Background information
- Birth name: Hamida Assil
- Born: c. 1940 Kabul, Kingdom of Afghanistan
- Died: December 20, 2020 (aged 80)
- Genres: Pop
- Occupation: Singer
- Labels: Aryan Records

= Rukhshana =

Afghan singer (c.1940–2020)

Hamida Assil (c. January 1, 1940 December 20, 2020), better known as Rukhshana, was an Afghan singer. Referred to as one of the first Afghan female singers, she earned her recognition during the 1950s and 1970s.

== Biography ==
Rukhshana (born as Hamida) was born in Kabul, the daughter of Assil Khan Waziri, a four star general in the Afghan Army. She belonged to the Pashtun Wazir tribe. Their family were originally from the southern parts of Afghanistan and later migrated to Kabul. She is credited with being the first Afghan woman to remove the chador to pursue her career. She performed for royalty, celebrities, and films (e.g. Shah of Iran, Czech Republic, Gandhi, Lance Armstrong).

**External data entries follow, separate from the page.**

(* ===== verification/StateTransition.v ===== *)
(** Applying a message to the state (core/state_transition.go, core/gaspool.go):
    the checks on nonce, sender and fees, the purchase of gas, its intrinsic part,
    the call of the virtual machine, and the refund and the tip. *)
From Stdlib Require Import ZArith Lia.
From stdpp Require Import base list gmap.
From S2P Require Import Prelude Uint256 EvmBase EvmAnalysis EvmGas EvmOps EvmTable EvmRun.
#[local] Open Scope Z_scope.

(** ** params/protocol_params.go *)
Definition TxGas := 21000.
Definition TxGasContractCreation := 53000.
Definition TxDataZeroGas := 4.
Definition TxDataNonZeroGasFrontier := 68.
Definition TxDataNonZeroGasEIP2028 := 16.
Definition TxAccessListAddressGas := 2400.
Definition RefundQuotient := 2.
Definition RefundQuotientEIP3529 := 5.

(** ** core/error.go

    [EH] are the errors of the processing hook. *)
Inductive tx_error (EH : Type) :=
| ErrNonceTooHigh
| ErrNonceTooLow
| ErrNonceMax
| ErrSenderNoEOA
| ErrFeeCapVeryHigh
| ErrTipVeryHigh
| ErrTipAboveFeeCap
| ErrFeeCapTooLow
| ErrInsufficientFunds
| ErrGasLimitReached
| ErrTxGasUintOverflow
| ErrIntrinsicGas
| ErrInsufficientFundsForTransfer
| ErrTxMaxInitCodeSizeExceeded
| ErrHook (e : EH).
Arguments ErrNonceTooHigh {EH}.
Arguments ErrNonceTooLow {EH}.
Arguments ErrNonceMax {EH}.
Arguments ErrSenderNoEOA {EH}.
Arguments ErrFeeCapVeryHigh {EH}.
Arguments ErrTipVeryHigh {EH}.
Arguments ErrTipAboveFeeCap {EH}.
Arguments ErrFeeCapTooLow {EH}.
Arguments ErrInsufficientFunds {EH}.
Arguments ErrGasLimitReached {EH}.
Arguments ErrTxGasUintOverflow {EH}.
Arguments ErrIntrinsicGas {EH}.
Arguments ErrInsufficientFundsForTransfer {EH}.
Arguments ErrTxMaxInitCodeSizeExceeded {EH}.
Arguments ErrHook {EH} e.

(** ** types.AccessList *)
Abbreviation TxAccessList := (list (address * list hash)).
Fixpoint StorageKeys (al : TxAccessList) : Z :=
  match al with [] => 0 | (_, keys) :: al => len keys + StorageKeys al end.

(** ** Intrinsic gas *)

(** The overflow check and the addition of [n] units of [price]. *)
Definition add_units {EH} (gas n price : Z) : tx_error EH + Z :=
  if (max_u64 - gas) / price <? n then inl ErrTxGasUintOverflow else inr (u64_add gas (u64_mul n price)).

Fixpoint nonzero_bytes (data : list Z) : Z :=
  match data with [] => 0 | b :: data => (if b =? 0 then 0 else 1) + nonzero_bytes data end.

Definition tx_toWordSize (size : Z) : Z :=
  if max_u64 - 31 <? size then max_u64 / 32 + 1 else u64_add size 31 / 32.

Definition IntrinsicGas {EH} (data : list Z) (accessList : TxAccessList)
    (isContractCreation isHomestead isEIP2028 isEIP3860 : bool) : tx_error EH + Z :=
  let gas := if isContractCreation && isHomestead then TxGasContractCreation else TxGas in
  let dataLen := len data in
  let with_data :=
    if 0 <? dataLen then
      let nz := nonzero_bytes data in
      match add_units gas nz (if isEIP2028 then TxDataNonZeroGasEIP2028 else TxDataNonZeroGasFrontier) with
      | inl e => inl e
      | inr gas =>
          match add_units gas (dataLen - nz) TxDataZeroGas with
          | inl e => inl e
          | inr gas =>
              if isContractCreation && isEIP3860 then add_units gas (tx_toWordSize dataLen) InitCodeWordGas
              else inr gas
          end
      end
    else inr gas in
  match with_data with
  | inl e => inl e
  | inr gas =>
      inr (u64_add (u64_add gas (u64_mul (len accessList) TxAccessListAddressGas))
             (u64_mul (StorageKeys accessList) TxAccessListStorageKeyGas))
  end.

(** ** Messages *)
Inductive MessageRunMode := MessageCommitMode | MessageGasEstimationMode | MessageEthcallMode.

At the height of her popularity in the 1950s and 1960s, Rukhshana's posters were widely distributed in Kabul, and her photos graced countless covers of calendars and magazines. She had a wider fan base over other singers as she was bilingual and could reach a larger segment of Afghan society. Her music includes songs both in Pashto, her native tongue, and Dari language. She gave an interview with BBC London and allowed her photographs to appear in a newspaper.

She resided in Simi Valley before she died on December 20, 2020.